There is actually a science behind what makes training videos great.
So you may think that you’re a visual learner. Or maybe you believe you learn best through hearing information? Well, you may need to think again. Evidence has emerged that neuroscience has much to offer to the field of learning. This means the past few decades’ popular “learning styles” models are being dispelled.
The word “neuroscience” may seem off-putting to some, but the concepts applied are not as complicated as might be imagined at first glance. Getting the brain to learn requires creating the conditions through which it can respond effectively to stimuli (called neuroplasticity). Neuroplasticity, or brain plasticity, refers to the brain’s ability to CHANGE throughout life. It has the unique ability to reorganise itself by forming new connections between brain cells (neurons).

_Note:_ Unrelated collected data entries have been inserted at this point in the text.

(** One element of the client's conversation history, as the chat route
    forwards it: the role is [assistant] only when it is exactly that and
    [user] otherwise, the content is the sanitized [content] (or [text]),
    and an element whose content is empty is dropped ([None]). *)
Definition history_message (msg : JsVal) : result (option Message) :=
  (r <- get_dot msg "role" ;;
   c <- get_dot msg "content" ;;
   t <- get_dot msg "text" ;;
   content <- sanitize (js_or c (js_or t (JStr ""))) (Some 1200) ;;
   Ok (if String.eqb content "" then None
       else Some (mkMessage (if is_str r "assistant" then "assistant" else "user")
                            (JStr content))))%res.

Definition kept (os : list (option Message)) : list Message :=
  flat_map (fun o => match o with Some m => [m] | None => [] end) os.

(** The topic the chat route opens with when there is no history. *)
Definition chat_topic (req_body : JsVal) : result string :=
  (t <- sanitize (get_opt req_body "topic") (Some 120) ;;
   Ok (str_or t "overall wellbeing"))%res.

(* ------------------------------------------------------------------ *)
(** *** The rest of the gateway: the request of each route, the entries
        facade and the health checks *)

(** Every character of [s] is whitespace. *)
Fixpoint all_ws (s : string) : bool :=
  match s with
  | EmptyString => true
  | String c rest => (is_ws c && all_ws rest)%bool
  end.

(** The fixed shape of a normalized entry and of a normalized mood, with
    the bounds of their text fields. *)
Definition bounded_entry (y : JsVal) : Prop :=
  exists t c,
    y = JObj [("text", JStr t); ("created_at", c)] /\
    (String.length t <= 500)%nat /\ starts_ws t = false /\
    (truthy c = true \/ c = JNull).

Definition bounded_mood (y : JsVal) : Prop :=
  exists m n c,
    y = JObj [("mood", JStr m); ("note", JStr n); ("created_at", c)] /\
    (String.length m <= 50)%nat /\ starts_ws m = false /\
    (String.length n <= 240)%nat /\ starts_ws n = false /\
    (truthy c = true \/ c = JNull).

(** The cap each route puts on the number of entries and moods. *)
Definition record_cap (op : Operation) : nat :=
  match op with
  | Summary => 20
  | Anomaly => 30
  | Pattern => 40
  | _ => 0
  end.

(** The request [runJsonChat] hands to [runChat] for a route that passes
    only a token budget. *)
Definition json_request (systemPrompt : string) (userPayload : JsVal) (budget : Z)
  : LlmRequest :=
  mkLlmRequest OPENAI_MODEL (4 # 10)%Q
    (Some (if budget =? 0 then 400 else budget)) (Some "json_object")
    [ mkMessage "system" (JStr systemPrompt);
      mkMessage "user"
        (match userPayload with
         | JStr _ => userPayload
         | _ => JSON_stringify userPayload
         end) ].

(** What each route does before it calls the model, in the order of the
    source: the inputs it extracts, its required-input check, and the
    request it then sends.  [Ok None] is the 400 answer; [Throw] is an
    exception raised while the inputs are read. *)
Definition route_request (op : Operation) (req_body : JsVal)
  : result (option LlmRequest) :=
  match op with
  | Insights =>
      (latestEntry <- sanitize (get_opt req_body "entry") None ;;
       let latestMood := js_or (get_opt req_body "mood") JNull in
       let stats := js_or (get_opt req_body "stats") JNull in
       goals <- match get_opt req_body "goals" with
                | JArr gs => mapM (fun g => sanitize g (Some 120)) gs
                | _ => Ok []
                end ;;
       if (String.eqb latestEntry "" && negb (truthy latestMood)
           && negb (truthy stats))%bool
       then Ok None
       else Ok (Some (json_request
              "You are an empathetic AI mentor. Analyse the data and output JSON with keys primary_emotion, summary, reflection, action_item, risk_level (low|medium|high), and partner_share (short supportive sentence)."
              (JObj [("entry", JStr latestEntry); ("mood", latestMood);
                     ("stats", stats); ("goals", JArr (map JStr goals))])
              350)))%res
  | Prompt =>
      (focus <- sanitize (get_opt req_body "focus") (Some 200) ;;
       m <- sanitize (get_opt req_body "mood") (Some 40) ;;
       let mood := str_or m "curious" in
       entry <- sanitize (get_opt req_body "entry") (Some 400) ;;
       Ok (Some (mkLlmRequest OPENAI_MODEL (8 # 10)%Q (Some 100) None
              [ mkMessage "system"
                  (JStr "Create a single journaling prompt tailored to the user's current mood and context. Keep it under 220 characters.");
                mkMessage "user"
                  (JStr ("Mood: " ++ mood ++ newline ++
                         "Focus request: " ++ str_or focus "balance and gratitude" ++
                         newline ++
                         "Most recent entry: " ++ str_or entry "none")) ])))%res
  | Summary =>
      (entries <- normalizeEntries (get_opt req_body "entries") (Some 20) ;;
       moods <- normalizeMoods (get_opt req_body "moods") (Some 20) ;;
       let stats := js_or (get_opt req_body "stats") JNull in
       if (Nat.eqb (List.length entries) 0 && Nat.eqb (List.length moods) 0
           && negb (truthy stats))%bool
       then Ok None
       else Ok (Some (json_request
              "Create an uplifting weekly executive summary of the user's emotional wellbeing. Respond with JSON keys: overview, wins (array), growth_edges (array), focus_theme, encouragement."
              (JObj [("entries", JArr entries); ("moods", JArr moods);
                     ("stats", stats)])
              420)))%res
  | Goals =>
      (gs <- mapM (fun goal => sanitize goal (Some 160))
                  (clipCollection (get_opt req_body "goals") (Some 10)) ;;
       let goals := filter (fun g => negb (String.eqb g "")) gs in
       entry <- sanitize (get_opt req_body "entry") (Some 400) ;;
       if Nat.eqb (List.length goals) 0
       then Ok None
       else Ok (Some (json_request
              "Relate the gratitude reflection to the user's life goals. Return JSON { reflections: [{ goal, insight, micro_action }] }."
              (JObj [("goals", JArr (map JStr goals)); ("entry", JStr entry)])
              400)))%res
  | Anomaly =>
      (entries <- normalizeEntries (get_opt req_body "entries") (Some 30) ;;
       moods <- normalizeMoods (get_opt req_body "moods") (Some 30) ;;
       if (Nat.eqb (List.length entries) 0 && Nat.eqb (List.length moods) 0)%bool
       then Ok None
       else Ok (Some (json_request
              "Detect emotional anomalies or mental health risks. Return JSON { risk_level, alerts: [string], recommendation }."
              (JObj [("entries", JArr entries); ("moods", JArr moods)])
              320)))%res
  | Pattern =>
      (entries <- normalizeEntries (get_opt req_body "entries") (Some 40) ;;
       if Nat.eqb (List.length entries) 0
       then Ok None
       else Ok (Some (json_request
              "Analyse gratitude entries to build a life pattern map. Return JSON { themes: [string], triggers: [string], supportive_habits: [string] }."
              (JObj [("entries", JArr entries)])
              380)))%res
  | Transcript =>
      (note <- (n1 <- sanitize (get_opt req_body "voice_note") (Some 1800) ;;
                if negb (String.eqb n1 "") then Ok n1 else
                n2 <- sanitize (get_opt req_body "voice_note_text") (Some 1800) ;;
                if negb (String.eqb n2 "") then Ok n2 else
                sanitize (get_opt req_body "note") (Some 1800)) ;;
       if String.eqb note ""
       then Ok None
       else Ok (Some (json_request
              "You clean up raw voice note text into a polished transcript. Return JSON { transcript, emotions: [string], highlights: [string], action_item }."
              (JStr note)
              320)))%res
  | Partner =>
      (let insights := js_or (get_opt req_body "insights") JNull in
       let summary := js_or (get_opt req_body "summary") JNull in
       audience <- sanitize (js_or (get_opt req_body "audience") (JStr "partner"))
                            (Some 40) ;;
       if (negb (truthy insights) && negb (truthy summary))%bool
       then Ok None
       else Ok (Some (json_request
              "Create a short, caring update that shares emotional status with a loved one without revealing raw journal text. Return JSON { message }."
              (JObj [("insights", insights); ("summary", summary);
                     ("audience", JStr audience)])
              220)))%res
  | Chat =>
      (messages <- chat_messages req_body ;;
       Ok (Some (mkLlmRequest OPENAI_MODEL (7 # 10)%Q (Some 360) None messages)))%res
  end.

(** The token budget, the temperature and the response format of each
    route's request. *)
Definition token_budget (op : Operation) : Z :=
  match op with
  | Insights => 350 | Prompt => 100 | Summary => 420 | Goals => 400
  | Anomaly => 320 | Pattern => 380 | Transcript => 320 | Partner => 220
  | Chat => 360
  end.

One of the founders of modern neuroscience, Donald Hebb, showed that neurons that continued to activate one another in this way strengthened their connections – “Neurons that fire together, wire together” became Hebb’s Law and is a fundamental principle to how we learn.
To simplify this law, let’s look at it another way. Our brain cells communicate via synaptic transmission – one brain cell releases a chemical (neurotransmitter) that the next brain cell absorbs. This communication process is known as “neuronal firing.” When brain cells communicate frequently, the connection between them strengthens. Messages that travel the same pathway in the brain over and over begin to transmit faster and faster. With enough repetition, they become automatic. That’s why we practice things when we learn a new skill, like how to serve when playing tennis. After a while, it just becomes second nature.
While more research is underway on the neuroscience of learning, there is compelling evidence for its basis in science. Evidence suggests that a model called A.G.E.S. can be used to apply these latest learnings in developing training videos.
The A.G.E.S. acronym stands for:
- Attention – Focus is a crucial factor in learning retention. To optimise conditions for effective long-term learning, people must pay full attention to the topic. The key is to minimise distractions by creating short videos relevant to the skill that needs to be improved or the problem that needs to be solved.
- Generation – Your training videos must prompt people to create their mental links. You can do this by helping them tie new information to their role or job context. What they do with the information once it is taught significantly impacts memory. Get people to practice what they have learned as soon as they can.
- Emotion – Creating interaction between people and triggering positive feelings of social rewards are good ways to inspire emotive responses. Social tools like Likes, Comments and Shares on videos can serve two purposes: to motivate internal content creators to create more content and help people retain what they have learned.
- Spacing – Long-term retention is improved when we learn over spaced intervals versus large information dumps. This is one reason that microlearning has become so popular. But just as the chunking down of the information is essential, so is the spacing of it. Training videos should be easily discovered, relevant to the key learning nuggets and bookmarked so they can easily be re-watched.
Research shows that learning retention and recall are linked to the strength of activation of the learner’s hippocampus (a specific part of the brain). The more you can design your videos to activate it, the more people’s retention rates will improve. Each of the four elements of the A.G.E.S. model plays a crucial role in doing just that.